Robert Newman at the Greenwich Comedy Festival 2009

Note: This review is from 2009

Review by Steve Bennett

At one point during Robert Newman's comeback show at the Greenwich Comedy Festival, the lights abruptly dim. Has the tecchie heeded his warnings about the increasing scarcity of power, or is it simply to set the right mood for Newman's gloomy predictions about the fate of mankind.

This is not so much stand-up comedy as stand-up pessimism, in which he paints a chilling picture of world wars over ever-decreasing oil reserves before our civilisation goes the way of the Mayans and the Romans.

He makes a depressingly convincing case, quoting experts and history to back him up. This is one of those comedy shows that comes with a reading list, and at times sounds more like a lecture than a gig, as Newman fills us in on a brief history of Western intervention in the Middle East, from the origins of World War One to the coup d’etat that installed the Shah in Iran to protect Anglo-American oil interests. In fact, he’s very pleased with himself for avoiding cheap gags about CIA lynchpin Kermit Roosevelt’s first name – but still sneaks one in about a ‘puppet regime’.

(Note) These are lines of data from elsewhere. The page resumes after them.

Lemma orbit_frames_on_disk (output_dir : string) (d : R) (cam : oid)
      (angles : list Z) :
  forall w a,
    In a angles ->
    on_disk (frame_path output_dir a)
            (fold_left (after_frame output_dir d cam) angles w) = true.
Proof.
  assert (Hkeep : forall l w p,
             on_disk p w = true ->
             on_disk p (fold_left (after_frame output_dir d cam) l w) = true).
  { induction l as [|b l IH]; intros w p Hp; [exact Hp|].
    cbn [fold_left]. apply IH. unfold on_disk, after_frame, lookup_path.
    cbn [disk find fst].
    destruct (String.eqb (frame_path output_dir b) p); [reflexivity|].
    exact Hp. }
  induction angles as [|b angles IH]; intros w a Ha; [contradiction|].
  cbn [fold_left]. destruct Ha as [->|Ha].
  - apply Hkeep. unfold on_disk, after_frame, lookup_path.
    cbn [disk find fst]. rewrite String.eqb_refl. reflexivity.
  - apply IH. exact Ha.
Qed.

Lemma orbit_start_camera (output_dir : string) (w : world) :
  camera_in_place (List.length (objects w)) (S (List.length (objects w)))
                  (orbit_start output_dir w).
Proof.
  unfold camera_in_place. rewrite orbit_start_objects. split.
  - unfold orbit_start. destruct (on_disk output_dir w); reflexivity.
  - split.
    + rewrite length_app. simpl. lia.
    + eexists. split; [apply lookup_app_new|reflexivity].
Qed.

Lemma orbit_start_on_disk (output_dir : string) (w : world) :
  on_disk output_dir (orbit_start output_dir w) = true
  /\ (forall p, on_disk p w = true ->
                on_disk p (orbit_start output_dir w) = true).
Proof.
  unfold orbit_start. destruct (on_disk output_dir w) eqn:Ho.
  - split; [exact Ho|auto].
  - split.
    + unfold on_disk, lookup_path. wsimpl. cbn [find fst].
      rewrite String.eqb_refl. reflexivity.
    + intros p Hp. unfold on_disk, lookup_path in *. wsimpl.
      cbn [find fst]. destruct (String.eqb output_dir p); [reflexivity|].
      exact Hp.
Qed.

Lemma range_positive (step : Z) :
  0 < step -> Py.range 0 360 step = Some (loop_angles step).
Proof.
  intros Hpos. unfold Py.range, Py.range_len, loop_angles.
  destruct (Z.eqb_spec step 0) as [?|_]; [lia|].
  destruct (Z.ltb_spec 0 step) as [_|?]; [|lia].
  cbn [Z.ltb Z.compare]. reflexivity.
Qed.

Lemma range_negative (step : Z) :
  step < 0 -> Py.range 0 360 step = Some [].
Proof.
  intros Hneg. unfold Py.range, Py.range_len.
  destruct (Z.eqb_spec step 0) as [?|_]; [lia|].
  destruct (Z.ltb_spec 0 step) as [?|_]; [lia|].
  reflexivity.
Qed.

Lemma loop_ok_positive (step : Z) : 0 < step -> loop_ok step = true.
Proof.
  intros Hpos. destruct (Z.lt_ge_cases step 360) as [Hlt|Hge].
  - assert (Hall : forallb (fun n => loop_ok (Z.of_nat n)) (seq 1 359)
                   = true) by (vm_compute; reflexivity).
    rewrite forallb_forall in Hall.
    specialize (Hall (Z.to_nat step)).
    rewrite Z2Nat.id in Hall by lia. apply Hall. apply in_seq. lia.
  - assert (Hone : loop_angles step = [0]).
    { unfold loop_angles. rewrite Z.div_small by lia. reflexivity. }
    unfold loop_ok. rewrite Hone.
    assert (Hlast : (360 <=? last [0] 0 + step) = true)
      by (apply Z.leb_le; simpl; lia).
    rewrite Hlast. reflexivity.
Qed.

Lemma render_views_exact (output_dir : string) (angle_step : Z) (d : R)
      (w : world) (angles : list Z) :
  Py.range 0 360 angle_step = Some angles ->
  render_views output_dir angle_step d w
  = (Ok tt,
     fold_left (after_frame output_dir d (List.length (objects w))) angles
               (orbit_start output_dir w))
  /\ camera_in_place (List.length (objects w))
                     (S (List.length (objects w)))
       (fold_left (after_frame output_dir d (List.length (objects w)))
                  angles (orbit_start output_dir w)).
Proof.
  intros Hr. rewrite render_views_start, Hr.
  apply orbit_loop_exact. apply orbit_start_camera.
Qed.

(** X5. For every positive step, dividing 360 or not, [render_views]
    returns normally after rendering one frame for each angle 0, step,
    2*step, ... below 360: 359 // step + 1 frames, the last one less than
    a step before 360.  Every frame is named angle_ and three digits, the
    names ascend with the angles, and every frame file is on disk
    afterwards, as is the output directory. *)
Theorem render_views_positive_step (output_dir : string) (angle_step : Z)
        (d : R) (w : world) :
  0 < angle_step ->
  let angles := loop_angles angle_step in
  exists w',
    render_views output_dir angle_step d w = (Ok tt, w')
    /\ map (fun f => fst (fst f)) (rendered (log w'))
       = map (fun f => fst (fst f)) (rendered (log w))
         ++ map (frame_path output_dir) angles
    /\ Z.of_nat (List.length angles) = 359 / angle_step + 1
    /\ Forall (fun a => 0 <= a < 360) angles
    /\ 360 <= last angles 0 + angle_step
    /\ Forall (fun a => String.length (Py.format_03d a) = 3%nat) angles
    /\ strictly_increasing String.ltb (map frame_name angles) = true
    /\ Forall (fun a => on_disk (frame_path output_dir a) w' = true) angles
    /\ on_disk output_dir w' = true.
Proof.
  intros Hpos angles.
  pose proof (range_positive _ Hpos) as Hr. fold angles in Hr.
  destruct (render_views_exact output_dir angle_step d w angles Hr)
    as [E _].
  destruct (render_views_runs output_dir angle_step d w angles Hr)
    as (w' & E' & Hl & Hk).
  pose proof (loop_ok_positive _ Hpos) as Hok.
  unfold loop_ok in Hok. fold angles in Hok.
  apply andb_prop in Hok. destruct Hok as [Hok Hnames].
  apply andb_prop in Hok. destruct Hok as [Hok Hwidth].
  apply andb_prop in Hok. destruct Hok as [Hok Hlast].
  apply andb_prop in Hok. destruct Hok as [Hbelow _].
  rewrite forallb_forall in Hbelow, Hwidth.
  exists w'. split; [exact E'|]. split.
  { rewrite Hl, !rendered_app, rendered_frames, !map_app.
    destruct (on_disk output_dir w); cbn [rendered flat_map map app];
      rewrite map_map; reflexivity. }
  split.
  { unfold angles, loop_angles. rewrite length_map, length_seq.
    apply Z2Nat.id. pose proof (Z.div_pos 359 angle_step). lia. }
  split.
  { apply Forall_forall. intros a Ha.
    specialize (Hbelow a Ha). apply andb_prop in Hbelow.
    destruct Hbelow as [H1 H2].
    apply Z.leb_le in H1. apply Z.ltb_lt in H2. lia. }
  split; [apply Z.leb_le; exact Hlast|].
  split.
  { apply Forall_forall. intros a Ha.
    apply Nat.eqb_eq. exact (Hwidth a Ha). }
  split; [exact Hnames|].
  rewrite E in E'. inversion E' as [Hw']. split.
  - apply Forall_forall. intros a Ha. apply orbit_frames_on_disk. exact Ha.
  - destruct Hk as (_ & _ & _ & _ & Hd). rewrite Hw'. apply Hd.
    exact (proj1 (orbit_start_on_disk output_dir w)).
Qed.

(** X6. With a step that is not positive nothing is rendered, but the
    output directory and the camera have been made by then: a zero step
    raises the ValueError of [range] after them, a negative step returns
    normally with an empty loop. *)
Theorem render_views_nonpositive_step (output_dir : string) (angle_step : Z)
        (d : R) (w : world) :
  angle_step <= 0 ->
  let r := render_views output_dir angle_step d w in
  fst r = (if angle_step =? 0 then Raise (ValueError RangeZeroStep)
           else Ok tt)
  /\ snd r = orbit_start output_dir w
  /\ rendered (log (snd r)) = rendered (log w)
  /\ on_disk output_dir (snd r) = true
  /\ scene_camera (snd r) = Some (List.length (objects w))
  /\ (exists c, find_object (List.length (objects w)) (snd r) = Some c
                /\ data c = Camera).
Proof.
  intros Hle r. subst r. rewrite render_views_start.
  assert (Hw : (match Py.range 0 360 angle_step with
                | Some angles =>
                    for_each angles
                      (render_angle output_dir d (List.length (objects w)))
                      (orbit_start output_dir w)
                | None => (Raise (ValueError RangeZeroStep),
                           orbit_start output_dir w)
                end)
               = (if angle_step =? 0 then Raise (ValueError RangeZeroStep)
                  else Ok tt, orbit_start output_dir w)).
  { destruct (Z.eqb_spec angle_step 0) as [->|Hne]; [reflexivity|].
    rewrite range_negative by lia. reflexivity. }
  rewrite Hw. cbn [fst snd]. split; [reflexivity|]. split; [reflexivity|].
  pose proof (orbit_start_camera output_dir w) as (Hs & _ & c & Hc & Hd).
  split.
  { unfold orbit_start. destruct (on_disk output_dir w); wsimpl;
      [reflexivity|]. rewrite rendered_app. cbn. apply app_nil_r. }
  split; [exact (proj1 (orbit_start_on_disk output_dir w))|].
  split; [exact Hs|]. exists c. auto.
Qed.

(** X7. Whatever the step and whatever the outcome, [render_views] leaves
    every object that was there, the active object and every path that
    was on disk as they were, and adds exactly one object: a camera, which
    becomes the scene camera, even when the scene already had one. *)
Theorem render_views_frame (output_dir : string) (angle_step : Z) (d : R)
        (w : world) :
  let r := render_views output_dir angle_step d w in
  (forall i, (i < List.length (objects w))%nat ->
             find_object i (snd r) = find_object i w)
  /\ active (snd r) = active w
  /\ (forall p, on_disk p w = true -> on_disk p (snd r) = true)
  /\ List.length (objects (snd r)) = S (List.length (objects w))
  /\ scene_camera (snd r) = Some (List.length (objects w))
  /\ (exists c, find_object (List.length (objects w)) (snd r) = Some c
                /\ data c = Camera).
Proof.
  intros r. subst r.
  destruct (render_views output_dir angle_step d w) as [out w'] eqn:E.
  cbn [snd]. split.
  { intros i Hi. unfold find_object.
    eapply render_views_keeps; eassumption. }
  assert (Hstart_active : active (orbit_start output_dir w) = active w).
  { unfold orbit_start. destruct (on_disk output_dir w); reflexivity. }
  destruct (Py.range 0 360 angle_step) as [angles|] eqn:Hr.
  - destruct (render_views_exact output_dir angle_step d w angles Hr)
      as [E1 Hcam].
    destruct (render_views_runs output_dir angle_step d w angles Hr)
      as (w1 & E2 & _ & (_ & Ha & _ & _ & Hdisk)).
    assert (Hw1 : w1 = w') by congruence.
    assert (Hw' : fold_left
                    (after_frame output_dir d (List.length (objects w)))
                    angles (orbit_start output_dir w) = w') by congruence.
    rewrite Hw' in Hcam. subst w1.
    destruct Hcam as (Hs & Hn & c & Hc & Hd).
    split; [congruence|]. split.
    { intros p Hp. apply Hdisk. apply orbit_start_on_disk. exact Hp. }
    split; [exact Hn|]. split; [exact Hs|]. exists c. auto.
  - rewrite render_views_start, Hr in E. inversion E; subst.
    pose proof (orbit_start_camera output_dir w) as (Hs & Hn & c & Hc & Hd).
    split; [exact Hstart_active|]. split.
    { intros p Hp. apply orbit_start_on_disk. exact Hp. }
    split; [exact Hn|]. split; [exact Hs|]. exists c. auto.
Qed.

Puncturing the seriousness without undermining it is where the wit comes, if all too infrequently. Newman’s perhaps become too close to the bleak subject to see much humour in it. He’s now something of an expert in this field that’s often ignored by the mainstream media, and he’s told these tales before.

But it’s often fascinating, even if you already know the background, because Newman's charisma and ability to hold a crowd is undimmed, even when fighting against the mobile-phone interference that sends the Greenwich Theatre speakers into frequent bouts of pulsating crackles. Despite the occasional witty turn of phase, however, the topic can only rarely be laugh-aloud funny.

That pretty much is the style for the night, even when he’s off his beloved doom-mongering. There’s an extended ‘poem’ - in reality a character piece - about pub quizzes gone too far, which again makes a warm, enjoyable and whimsical short story, although the chuckle rate is low.

Elsewhere, he gives some advice about what to do if kidnapped in one of the world’s ever increasing number of hotspots, talks about the unwittingly sinister voice of his landlord - the vocal doppelganger of Alec Guinness, and plays a little jaunty banjo. This all makes for rather a ‘bitty’ show, even one running just 60 minutes, with the main theme of global meltdown decorated with a few ornamental set pieces.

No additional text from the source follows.